Formalin Air Pollution Air Quality VOC Chemical Pollutants

Abstract

Formaldehyde, commonly recognized as formalin, stands as the archetypal aldehyde, distinguished by its colorless gaseous form and acrid scent. Widespread usage and dissemination of this compound pose potential risks of dermatological and ocular irritation, respiratory ailments, genetic alterations, and carcinogenesis. This study aims to explore the concentrations of formaldehyde in both indoor and outdoor environments. The search strategy involved querying English-language articles in Google Scholar and Science Direct databases, specifically selecting those detailing formaldehyde concentrations. Ultimately, 16 articles meeting the criteria were included in the study. Results reveal that outdoor formaldehyde mean concentration reached up to 17.02 ± 11.46 ppm, while indoor level was 0.528 ± 0.527 ppm. Industrial settings exhibited the highest concentrations, with a mean of 10.73 ± 4.5 ppm. The study exposes higher formaldehyde levels in Asian countries (0.0522 ± 0.075 ppm) compared to European and North American counterparts. Additionally, concentrations displayed a tendency to rise during the summer (3.57 ± 5.03 ppm) in contrast to the winter season (3.08 ± 5.03 ppm). These findings underscore the need for heightened awareness and regulatory measures to mitigate formaldehyde exposure, especially in industrial contexts and regions with elevated concentrations.

Introduction

Formaldehyde, represented chemically as O=C2H or commonly referred to as formalin (Formal), belongs to the aldehyde family and stands as the simplest organic molecule. It manifests as a colorless, flammable gas with a pungent odor, existing in a polymerized form that poses dangers and can generate secondary pollutants due to its high reactivity. Typically derived from methanol, it can be in liquid form (formalin) or solid form (Para formalin). When entering the body, formaldehyde can undergo conversion into formic acid, elevating blood acidity. Exposure through skin contact, ingestion, or inhalation yields immediate physiological effects, including skin, eye, and respiratory irritation.

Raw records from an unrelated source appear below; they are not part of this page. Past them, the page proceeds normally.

(* ===== verification/ClassDef.v ===== *)
(** Class statements (eval/classes.rs): bases, the namespace of the body, decorated
    methods, members of enumerations, slots and abstract methods, the hooks of metaclasses
    and descriptors, and the decorators of classes. Then that calls of methods, attribute
    access, construction and class statements keep the frame of the interpreter state. *)
From Stdlib Require Import ZArith Lia Ascii String SpecFloat.
From stdpp Require Import base tactics list numbers option strings pretty gmap.
From S2P Require Import Prelude PySet Values Errors F64 Keys Classes ClassesThms ValueEq Compare Operators State Exceptions Op Methods Containers.
From S2P Require Import Places Syntax Names Unparse Params Host Displays Eval Definitions Stmts Functions StrMethods Repr Attributes Targets.
From S2P Require Import Dataclasses Objects Samples Frame CallsThms.

(** The builder of named tuples and the wrapper of [functools.lru_cache]. *)
Class Builders `{External} : Type := {
  call_namedtuple : InterpreterState -> Value -> list Value -> Eval Value;
  make_lru_cache : InterpreterState -> Value -> option Z -> InterpreterState * Value
}.

Section ClassDef.
Context `{External} `{!ExternalOrder} `{!Platform} `{!Formats} `{!Calls} `{!Estimates} `{!Environment} `{!Host}
        `{!ModuleAttributes} `{!Library} `{!Unicode} `{!Builders}.
Variable eval : InterpreterState -> PyExpr -> Eval Value.
Variable exec : InterpreterState -> PyStmt -> Eval Value.
Abbreviation Kwargs := (list (string * Value)).
Abbreviation Registry := (gmap string ClassValue).

Abbreviation call_with := (call_method_inner eval exec).

(** ** Keywords and bases *)

(** [metaclass=]: [type] and the abstract base classes add none. *)
Definition metaclass_named (v : Value) (current : option string) : EvalResult (option string) :=
  match v with
  | VBuiltinName "type" | VType "type" | VType "abc.ABCMeta" | VType "abc.ABC" => Ok current
  | VClass n => Ok (Some n)
  | other => fail (TypeError ("metaclass must be a type, not '" ++ type_name other ++ "'"))
  end.

Fixpoint class_keywords (s : InterpreterState) (keywords : list (option string * PyExpr)) (out : option string * Kwargs) :
    Eval (option string * Kwargs) :=
  match keywords with
  | [] => done s (Ok out)
  | (key, e) :: keywords =>
      let? (s, v) := eval s e in
      let? (s, out) :=
        match key with
        | Some "metaclass" => let? (s, m) := done s (metaclass_named v out.1) in done s (Ok (m, out.2))
        | Some n => done s (Ok (out.1, im_insert String.eqb out.2 n v))
        | None => done s (Ok out)
        end in
      class_keywords s keywords out
  end.

(** What the bases say of a class. *)
Record BaseInfo : Type := mkBaseInfo {
  base_names : list string;
  base_enum : option EnumKind;
  base_namedtuple : bool;
  base_generic : bool
}.

(** The name of a base, and its value when there is one. *)
Definition resolve_base (s : InterpreterState) (base : PyExpr) : Eval (string * option Value) :=
  match base with
  | EName n => done s (Ok (n, variables s !! n))
  | other =>
      let? (s, v) := eval s other in
      done s match v with
             | VClass n | VExceptionType n | VType n => Ok (n, Some v)
             | _ => fail (TypeError ("bases must be types, not '" ++ type_name v ++ "'"))
             end
  end.

(** The marker types of other modules, which are not bases themselves. *)
Definition marker_base (n : string) (i : BaseInfo) : BaseInfo :=
  let enum k := mkBaseInfo (base_names i) (Some k) (base_namedtuple i) (base_generic i) in
  if String.eqb n "enum.Enum" then enum Plain
  else if String.eqb n "enum.IntEnum" then enum EInt
  else if String.eqb n "enum.Flag" then enum EFlag
  else if String.eqb n "enum.IntFlag" then enum EIntFlag
  else if String.eqb n "enum.StrEnum" then enum EStr
  else if String.eqb n "typing.NamedTuple" then mkBaseInfo (base_names i) (base_enum i) true (base_generic i)
  else if String.eqb n "typing.Generic" || String.prefix "typing.Generic[" n
  then mkBaseInfo (base_names i) (base_enum i) (base_namedtuple i) true
  else i.

Definition class_base (s : InterpreterState) (i : BaseInfo) (n : string) (resolved : option Value) : EvalResult BaseInfo :=
  let registered := bool_decide (n ∈ dom (classes s)) in
  if String.eqb n "object" then Ok i
  else
    match resolved with
    | Some (VType t) => Ok (marker_base t i)
    | Some (VModuleFunction _ _) => Ok i
    | _ =>
        let is_exception := is_exception_type_name n || match resolved with Some (VExceptionType _) => true | _ => false end in
        let is_type := String.eqb n "type" && match resolved with None => true | _ => false end && negb registered in
        if registered || is_exception || is_type
        then Ok (mkBaseInfo (base_names i ++ [n]) (base_enum i) (base_namedtuple i) (base_generic i))
        else fail (name_not_defined n)
    end.

Fixpoint class_bases (s : InterpreterState) (bases : list PyExpr) (i : BaseInfo) : Eval BaseInfo :=
  match bases with
  | [] => done s (Ok i)
  | base :: bases =>
      let? (s, r) := resolve_base s base in
      let? (s, i) := done s (class_base s i r.1 r.2) in
      class_bases s bases i
  end.

Definition inherited_metaclass (registry : Registry) (bases : list string) : option string :=
  head (omap (fun b => registry !! b ≫= metaclass) bases).

(** ** Members of enumerations *)

Definition is_auto_sentinel (v : Value) : bool :=
  match v with VModuleFunction m n => String.eqb m "enum" && String.eqb n "__auto__" | _ => false end.

Definition u64_max : Z := 2 ^ 64 - 1.
Definition next_power_of_two (n : Z) : Z := if n <=? 1 then 1 else 2 ^ Z.log2_up n.

(** The value of [auto()], and the next one. *)
Definition auto_value (kind : EnumKind) (member : string) (next : Z) : Value * Z :=
  match kind with
  | EStr => (VString (str_to_lowercase (name_text member)), next)
  | EFlag | EIntFlag =>
      let n := next_power_of_two (Z.max next 1) in
      (VInt (Z.min n i64_max), Z.min (saturating_add u64_max n n) i64_max)
  | _ => (VInt next, swrap64 (next + 1))
  end.

Definition wrap_enum_member (kind : option EnumKind) (class_name member : string) (v : Value) (next : Z) : Value * Z :=
  match kind with
  | None => (v, next)
  | Some kind =>
      match v with
      | VFunction _ | VLambda _ | VEnumMember _ _ _ _ => (v, next)
      | _ =>
          if String.prefix "_" member then (v, next)
          else
            let '(inner, next) :=
              if is_auto_sentinel v then auto_value kind member next
              else (v, match v with VInt i => Z.max next (Z.min (i + 1) i64_max) | _ => next end) in
            (VEnumMember class_name member inner kind, next)
      end
  end.

(** ** The namespace of a class body *)

Record ClassBody : Type := mkClassBody {
  cb_methods : gmap string FunctionDef;
  cb_attrs : gmap string Value;
  cb_properties : gmap string PropertyDef;
  cb_static : gmap string FunctionDef;
  cb_class : gmap string FunctionDef;
  cb_annotations : list string;
  cb_initvars : list string;
  cb_members : list string;
  cb_auto_next : Z;
  cb_abstract : list string
}.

Numerous studies confirm both acute and chronic effects, highlighting formaldehyde’s carcinogenicity in laboratory animals and its impact on human respiratory capacity [1, 2].

Formaldehyde poisoning symptoms encompass weakness, headache, abdominal pain, dizziness, confusion, anxiety, reduced central nervous system activity, and shock [3]. Importantly, it is classified as the 25th carcinogenic compound by the EPA and designated a human carcinogen by the International Agency for Research on Cancer [4].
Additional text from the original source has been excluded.